### What is required
Please show every line from the entries that carries the word "injection".

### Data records
■ ■ ■ ■
(** ** Lemmas *)

Lemma dict_set_elem {V} k (v : V) d x : x ∈ dict_set k v d -> x = (k, v) \/ x ∈ d.
Proof.
  induction d as [|[k2 v2] d IH]; cbn [dict_set]; [rewrite list_elem_of_singleton; by left|].
  destruct (String.eqb_spec k k2) as [->|]; rewrite !elem_of_cons; [tauto|]. intros [->|H]; [tauto|]. destruct (IH H); tauto.
Qed.

Lemma dict_of_pairs_elem {V} (l : list (string * V)) x : x ∈ dict_of_pairs l -> x ∈ l.
Proof.
  unfold dict_of_pairs. enough (H : forall d, x ∈ fold_left (fun d kv => dict_set (fst kv) (snd kv) d) l d ->
    x ∈ d \/ x ∈ l) by (intros Hx; apply H in Hx as [Hx|Hx]; [by apply elem_of_nil in Hx|done]).
  induction l as [|[k v] l IH]; intros d Hx; cbn [fold_left] in Hx; [by left|].
  apply IH in Hx as [Hx|Hx]; [|by right; right].
  apply dict_set_elem in Hx as [->|Hx]; [by right; left|by left].
Qed.

Lemma assoc_in {V} k (l : list (string * V)) v : assoc k l = Some v -> (k, v) ∈ l.
Proof.
  induction l as [|[k2 v2] l IH]; cbn [assoc]; [done|].
  destruct (String.eqb_spec k k2) as [->|]; [intros [= ->]; left|intros H; right; eauto].
Qed.

Lemma make_factory_ok {E} (f g : @ReadOnlyRequestFactory E) :
  make_factory f = Ok g ->
  g = f /\ Forall (fun d => ad_risk_class d = READ_ONLY) (rf_definitions f)
  /\ allowed_risks (rf_policy f) = {[READ_ONLY]}.
Proof.
  unfold make_factory. destruct (bool_decide (rf_definitions f = [])); [done|]. cbn [orb].
  destruct (existsb _ _) eqn:Ee; [done|].
  destruct (bool_decide_reflect (allowed_risks (rf_policy f) = {[READ_ONLY]})); cbn [negb]; [|done].
  destruct (negb (isfinite _) || _); [done|]. destruct (negb _); [done|]. intros [= <-].
  split; [done|]. split; [|done]. apply existsb_false_Forall in Ee.
  eapply Forall_impl; [exact Ee|]. intros d Hd. cbn beta in Hd. by bool_hyps.
Qed.

Lemma registry_factory {E} catalogs (r : @CatalogRegistry E) name f :
  make_registry catalogs = Ok r -> assoc name r = Some f ->
  exists c, c ∈ catalogs /\ cat_name c = name /\ f = catalog_factory c
  /\ Forall (fun d => ad_risk_class d = READ_ONLY) (cat_definitions c)
  /\ allowed_risks (cat_policy c) = {[READ_ONLY]}.
Proof.
  unfold make_registry. intros H Ha. apply bind_ok in H as (fs & Hfs & H). injection H as <-.
  apply assoc_in, dict_of_pairs_elem in Ha. apply mapR_ok in Hfs.
  apply list_elem_of_lookup in Ha as [i Hi].
  destruct (Forall2_lookup_r _ _ _ _ _ Hfs Hi) as (c & Hc & Hok).
  apply bind_ok in Hok as (g & Hg & Hok). injection Hok as <- <-.
  apply make_factory_ok in Hg as (-> & Hr & Hp).
  exists c. split; [by eapply list_elem_of_lookup_2|]. done.
Qed.

(** Bounded task text. *)
Definition task_bounded (s : string) : Prop := nonempty (strip s) = true /\ (len s <= 4096)%Z.

Lemma task_text_ok v name s : task_text v name = Ok s -> v = Some (JStr s) /\ task_bounded s.
Proof.
  destruct v as [[| | | |t| |]|]; cbn [task_text]; try done.
  destruct (nonempty (strip t)) eqn:En; cbn [negb orb]; [|done].
  destruct (Z.ltb_spec 4096 (len t)); [done|]. by intros [= <-].
Qed.

Lemma question_texts_ok v l : question_texts v = Ok l -> (lenZ l <= 64)%Z /\ Forall task_bounded l.
Proof.
  unfold question_texts. destruct (default (JArr []) v) as [| | | | |items|]; try done.
  destruct (Z.ltb_spec 64 (lenZ items)) as [|Hle]; [done|]. intros H. apply mapR_ok in H.
  split; [unfold lenZ in *; by rewrite <- (Forall2_length _ _ _ H)|].
  apply Forall_lookup. intros i s Hi. destruct (Forall2_lookup_r _ _ _ _ _ H Hi) as (q & _ & Hq).
  by apply task_text_ok in Hq as [_ ?].
Qed.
■ ■ ■ ■
### Task solution
  unfold make_registry. intros H Ha. apply bind_ok in H as (fs & Hfs & H). injection H as <-.
  apply bind_ok in Hok as (g & Hg & Hok). injection Hok as <- <-.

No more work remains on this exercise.